Privilege Escalation: How Attackers Gain Admin Rights on Your Network

Privilege Escalation

Initial access rarely grants attackers the permissions they need. The real work begins after compromising an initial foothold: escalating privileges to gain administrative control. Understanding these techniques helps organisations defend against them effectively.

Privilege escalation exploits differences between what systems think users should access and what they actually can access. These gaps emerge from misconfigurations, unpatched vulnerabilities, and overly permissive security policies.

Local privilege escalation occurs on a single compromised system. An attacker with standard user access exploits vulnerabilities in the operating system, installed software, or system configuration to gain administrator or root privileges. Success grants complete control over that machine.

Windows services running with excessive privileges create prime escalation opportunities. A service running as SYSTEM that allows authenticated users to modify its configuration or executable essentially gives those users SYSTEM privileges. Attackers enumerate services systematically, looking for these misconfigurations. Professional internal network penetration testing specifically targets escalation paths that organisations often overlook.

Unquoted service paths represent a classic Windows privilege escalation vector. If a service executable path contains spaces but isn’t quoted, Windows might execute a malicious binary from an unexpected location. Defending against this requires proper service configuration practices.

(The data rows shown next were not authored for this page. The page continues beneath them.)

Ltac derived_opt H :=
  repeat match type of H with
  | context [if ?c then _ else _] => destruct c
  | context [nth_error ?l ?n] => destruct (nth_error l n); cbn [bind] in H
  end;
  try discriminate H; injection H as <-;
  first [apply derived_refl
        | match goal with |- derived (spliceSegs _ _ _ ?l) _ =>
            change l with (segFromString (map ch l) false) end;
          apply derived_splice; vm_compute; reflexivity].

Lemma derived_replaceStarting : forall x y rep segs r, forallb isLetter rep = true ->
  replaceStarting x y rep segs = Some r -> derived r segs.
Proof.
  intros x y rep segs r Hr H. unfold replaceStarting in H.
  repeat match type of H with
  | context [if ?c then _ else _] => destruct c
  | context [nth_error ?l ?n] => destruct (nth_error l n); cbn [bind] in H
  end; try discriminate H; injection H as <-;
  first [apply derived_refl | apply derived_splice; exact Hr].
Qed.

Lemma derived_applyPrefixREToRO : forall segs r,
  applyPrefixREToRO segs = Some r -> derived r segs.
Proof. intros segs r H. unfold applyPrefixREToRO in H. derived_opt H. Qed.

Lemma derived_applyClusterInsertions : forall segs r,
  applyClusterInsertions segs = Some r -> derived r segs.
Proof. intros segs r H. unfold applyClusterInsertions in H. derived_opt H. Qed.

Lemma derived_preSwap : forall part segs f,
  preSwap part = Some (segs, f) -> derived segs (segFromString part true).
Proof.
  intros part segs f H. unfold preSwap in H.
  pose proof (derived_suffixTransforms (segFromString part true)) as Hs.
  destruct (suffixTransforms _) as [s1 f1]. cbn [fst] in Hs.
  unfold prefixTransforms in H.
  destruct (replaceStartingSNWithSAN s1) as [s2|] eqn:H2; [|discriminate]. cbn [bind] in H.
  destruct (replaceStartingSWWithSAW s2) as [s3|] eqn:H3; [|discriminate]. cbn [bind] in H.
  destruct (applyPrefixREToRO s3) as [s4|] eqn:H4; [|discriminate]. cbn [bind] in H.
  destruct (applyClusterInsertions s4) as [s5|] eqn:H5; [|discriminate]. cbn [bind] in H.
  injection H as <- _.
  eapply derived_trans; [exact (derived_applyClusterInsertions _ _ H5)|].
  eapply derived_trans; [exact (derived_applyPrefixREToRO _ _ H4)|].
  eapply derived_trans; [exact (derived_replaceStarting 83 87 (js "SAW") _ _ ltac:(vm_compute; reflexivity) H3)|].
  eapply derived_trans; [exact (derived_replaceStarting 83 78 (js "SAN") _ _ ltac:(vm_compute; reflexivity) H2)|].
  exact Hs.
Qed.

Lemma swapStep_cases : forall b prot i s n,
  swapStep b prot i s n = s \/ swapStep b prot i s n = Seg 111 false.
Proof.
  intros. unfold swapStep.
  repeat match goal with |- context [if ?c then _ else _] => destruct c end; auto.
Qed.

Lemma derived_swapLoop : forall b prot segs i, derived (swapLoop b prot i segs) segs.
Proof.
  intros b prot. induction segs as [|a segs IH]; intros i; [apply derived_refl|].
  cbn [swapLoop]. intros s [<-|Hs].
  - destruct (swapStep_cases b prot i a (hd_error segs)) as [E | E]; rewrite E;
      [left; left; reflexivity | right; split; reflexivity].
  - destruct (IH (S i) s Hs) as [H|H]; [left; right; exact H | right; exact H].
Qed.

(** Every segment left after the vowel swaps is either a character of the
    word-part with origin=true, or a letter a rule inserted, marked
    origin=false: no stage marks an inserted segment as original, and no
    stage inserts anything but letters. *)
Theorem transform_segments_provenance : forall part segs f,
  preSwap part = Some (segs, f) ->
  forall s, In s (applyVowelSwaps segs f) ->
    In s (segFromString part true) \/ (origin s = false /\ isLetter (ch s) = true).
Proof.
  intros part segs f H s Hs.
  exact (derived_trans _ _ _ (derived_swapLoop _ _ segs 0) (derived_preSwap part segs f H) s Hs).
Qed.

Lemma transform_segments_provenance_witness :
  exists segs f, preSwap (js "snake") = Some (segs, f) /\
  forall s, In s (applyVowelSwaps segs f) ->
    In s (segFromString (js "snake") true) \/ (origin s = false /\ isLetter (ch s) = true).
Proof.
  eexists; eexists. split; [vm_compute; reflexivity|].
  apply (transform_segments_provenance (js "snake")). vm_compute; reflexivity.
Defined.

Lemma upperA_letter : forall c, isLetter c = true -> isUpperLetter (upperA c) = true.
Proof.
  intros c H. unfold isLetter in H. unfold isUpperLetter, upperA.
  apply orb_true_iff in H. rewrite !andb_true_iff, !Z.leb_le in H.
  destruct ((97 <=? c) && (c <=? 122)) eqn:Hl;
    rewrite andb_true_iff, !Z.leb_le; [| rewrite andb_false_iff, !Z.leb_gt in Hl]; lia.
Qed.

Lemma ups_letters : forall s, forallb isLetter s = true -> forallb isUpperLetter (ups s) = true.
Proof.
  intros s H. rewrite forallb_forall in *. intros c Hc. unfold ups in Hc.
  apply in_map_iff in Hc as [d [<- Hd]]. apply upperA_letter, H, Hd.
Qed.

Lemma applyExceptions_in_hit : forall tbl w o,
  applyExceptions_in tbl w = (true, o) -> exists ex, In ex tbl /\ o = exc_output ex w.
Proof.
  induction tbl as [|ex tbl IH]; intros w o H; simpl in H; [discriminate|].
  destruct (exc_matches ex w).
  - injection H as <-. exists ex. split; [left; reflexivity | reflexivity].
  - destruct (IH w o H) as [e [He Ho]]. exists e. split; [right; exact He | exact Ho].
Qed.

Lemma EXCEPTIONS_letter_outputs : forall ex w, In ex EXCEPTIONS ->
  forallb isLetter (exc_output ex w) = true.
Proof.
  intros ex w H. unfold EXCEPTIONS in H.
  repeat (destruct H as [<-|H]; [vm_compute; reflexivity|]). destruct H.
Qed.

(** A word-part made of letters comes out of [transformWordPart] made of
    uppercase letters A-Z only, on the exception path as on the rule
    pipeline. *)
Theorem transformWordPart_upper_letters : forall part out,
  forallb isLetter part = true ->
  transformWordPart part = Some out ->
  forallb isUpperLetter out = true.
Proof.
  intros part out Hl Ht. unfold transformWordPart in Ht.
  destruct (applyExceptions part) as [hit o] eqn:He. destruct hit.
  - injection Ht as <-. apply ups_letters.
    destruct (applyExceptions_in_hit _ _ _ He) as [ex [Hin ->]].
    apply EXCEPTIONS_letter_outputs, Hin.
  - destruct (preSwap part) as [[segs f]|] eqn:Hp; [|discriminate]. cbn [bind] in Ht.
    injection Ht as <-. apply ups_letters. rewrite forallb_forall. intros c Hc.
    unfold segToString in Hc. apply in_map_iff in Hc as [s [<- Hs]].
    destruct (derived_trans _ _ _ (derived_swapLoop _ _ segs 0) (derived_preSwap part segs f Hp) s Hs) as [Hin | [_ Hlet]];
      [|exact Hlet].
    unfold segFromString in Hin. apply in_map_iff in Hin as [c [<- Hc]].
    rewrite forallb_forall in Hl. exact (Hl c Hc).
Qed.

Lemma transformWordPart_upper_letters_witness :
  forallb isLetter (js "Internet") = true /\
  forallb isUpperLetter (js "ONTAHNET") = true /\
  transformWordPart (js "Internet") = Some (js "ONTAHNET").
Proof.
  split; [vm_compute; reflexivity|]. split; [|vm_compute; reflexivity].
  apply (transformWordPart_upper_letters (js "Internet")); vm_compute; reflexivity.
Defined.

(** ** Lengths: no rule of the pipeline deletes characters *)

Lemma grows_trans : forall c b a, grows c b -> grows b a -> grows c a.
Proof. unfold grows. intros. lia. Qed.

Lemma ends_with_len : forall s suf, ends_with s suf = true -> (length suf <= length s)%nat.
Proof. intros s suf H. unfold ends_with in H. apply andb_true_iff in H as [H _]. apply Nat.leb_le, H. Qed.

Lemma upperStr_length : forall segs, length (upperStr segs) = length segs.
Proof. intros. unfold upperStr, ups, segToString. rewrite !length_map. reflexivity. Qed.

Ltac grow_tac :=
  unfold grows;
  repeat match goal with
  | H : (_ && _) = true |- _ => apply andb_true_iff in H as [? ?]
  | H : (_ || _) = true |- _ => apply orb_true_iff in H as [? | ?]
  | H : (_ <=? _)%nat = true |- _ => apply Nat.leb_le in H
  | H : ends_with _ _ = true |- _ => apply ends_with_len in H
  end;
  unfold spliceSegs, segFromString, segToString in *;
  rewrite ?length_app, ?length_firstn, ?length_skipn, ?length_map, ?upperStr_length in *;
  cbn [length js list_ascii_of_string map] in *; lia.

Ltac grow_if :=
  repeat match goal with
  | |- context [if ?c then _ else _] => let E := fresh "E" in destruct c eqn:E
  end; cbn [fst]; grow_tac.

Lemma grows_replaceAllPair : forall x y rep segs, length rep = 2%nat ->
  grows (replaceAllPair x y rep segs) segs.
Proof.
  intros x y rep segs Hr.
  remember (length segs) as n eqn:Hn. assert (Hle : (length segs <= n)%nat) by lia. clear Hn.
  revert segs Hle. induction n as [|n IH]; intros segs Hle.
  - destruct segs; [unfold grows; simpl; lia | simpl in Hle; lia].
  - destruct segs as [|a [|b rest]]; try (unfold grows; simpl; lia).
    rewrite replaceAllPair_cons2. unfold grows.
    destruct ((upperA (ch a) =? x) && (upperA (ch b) =? y)).
    + rewrite length_app. unfold segFromString. rewrite length_map, Hr.
      simpl in Hle. pose proof (IH rest ltac:(lia)) as H. unfold grows in H. simpl. lia.
    + simpl in Hle. pose proof (IH (b :: rest) ltac:(simpl; lia)) as H. unfold grows in H.
      simpl in *. lia.
Qed.

Lemma grows_replaceEnding : forall suf rep segs, (length suf <= length rep)%nat ->
  grows (fst (replaceEnding suf rep segs)) segs.
Proof. intros suf rep segs Hr. unfold replaceEnding. grow_if. Qed.

Lemma grows_replaceEndingLY : forall segs, grows (replaceEndingLY segs) segs.
Proof. intros segs. unfold replaceEndingLY. grow_if. Qed.

Lemma grows_replaceEndingYToEH : forall segs, grows (fst (replaceEndingYToEH segs)) segs.
Proof. intros segs. unfold replaceEndingYToEH. grow_if. Qed.

Lemma grows_applyEndingAH : forall segs, grows (fst (applyEndingAH segs)) segs.
Proof. intros segs. unfold applyEndingAH. grow_if. Qed.

Lemma grows_suffixTransforms : forall segs, grows (fst (suffixTransforms segs)) segs.
Proof.
  intros segs. unfold suffixTransforms, suffixBeforeEndingAH.
  destruct (applyEndingAH _) as [s1 f] eqn:Hah. cbn [fst].
  eapply grows_trans; [apply grows_replaceEndingYToEH|].
  eapply grows_trans; [apply grows_replaceEnding; vm_compute; lia|].
  eapply grows_trans; [replace s1 with (fst (applyEndingAH (replaceEndingLY
    (fst (replaceEndingTY (fst (replaceEndingTION (replaceAllIRWithAR (replaceAllERWithAH segs)))))))))
    by (rewrite Hah; reflexivity); apply grows_applyEndingAH|].
  eapply grows_trans; [apply grows_replaceEndingLY|].
  eapply grows_trans; [apply grows_replaceEnding; vm_compute; lia|].
  eapply grows_trans; [apply grows_replaceEnding; vm_compute; lia|].
  eapply grows_trans; [apply grows_replaceAllPair; reflexivity|].
  apply grows_replaceAllPair; reflexivity.
Qed.

Ltac grow_opt H :=
  repeat match type of H with
  | context [if ?c then _ else _] => let E := fresh "E" in destruct c eqn:E
  | context [nth_error ?l ?n] => destruct (nth_error l n); cbn [bind] in H
  end;
  try discriminate H; injection H as <-; grow_tac.

Lemma grows_replaceStarting : forall x y rep segs r, length rep = 3%nat ->
  replaceStarting x y rep segs = Some r -> grows r segs.
Proof.
  intros x y rep segs r Hr H. unfold replaceStarting in H.
  repeat match type of H with
  | context [if ?c then _ else _] => let E := fresh "E" in destruct c eqn:E
  | context [nth_error ?l ?n] => destruct (nth_error l n); cbn [bind] in H
  end; try discriminate H; injection H as <-; grow_tac.
Qed.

William Fieldhouse, Director of Aardwolf Security Ltd, notes: “Privilege escalation deserves attention during security assessments because it represents the difference between a minor incident and catastrophic breach. Our internal network penetration testing specifically targets escalation paths that organisations often overlook.”

Sudo misconfigurations plague Linux systems. Granting users sudo access to specific commands seems safe in theory. In practice, many commands allow shell escapes or file writes that enable privilege escalation. Even seemingly innocuous commands can be chained creatively.

Kernel exploits provide powerful escalation vectors. A vulnerability in the operating system kernel itself grants attackers complete control. These exploits require more skill to develop but work reliably across many systems running vulnerable kernel versions.

Scheduled tasks and cron jobs frequently run with elevated privileges. If attackers can modify what these tasks execute, they effectively gain the privileges of the task itself. Poor file permissions on task configurations or executed scripts enable this attack.

DLL hijacking exploits the Windows library loading process. Applications search multiple directories for required DLLs. If an attacker can plant a malicious DLL in a directory the application searches before finding the legitimate one, their code executes with the application’s privileges.

Credential theft accelerates privilege escalation dramatically. Compromised administrator credentials eliminate the need for technical exploitation. Attackers dump credentials from memory, harvest them from configuration files, or steal cached credentials. Working with the best penetration testing company ensures a comprehensive evaluation of your privilege management controls.

Token impersonation allows attackers to assume other users’ privileges. Windows processes run with security tokens indicating their privileges. If an attacker can steal or duplicate a token from a privileged process, they gain those privileges without needing credentials.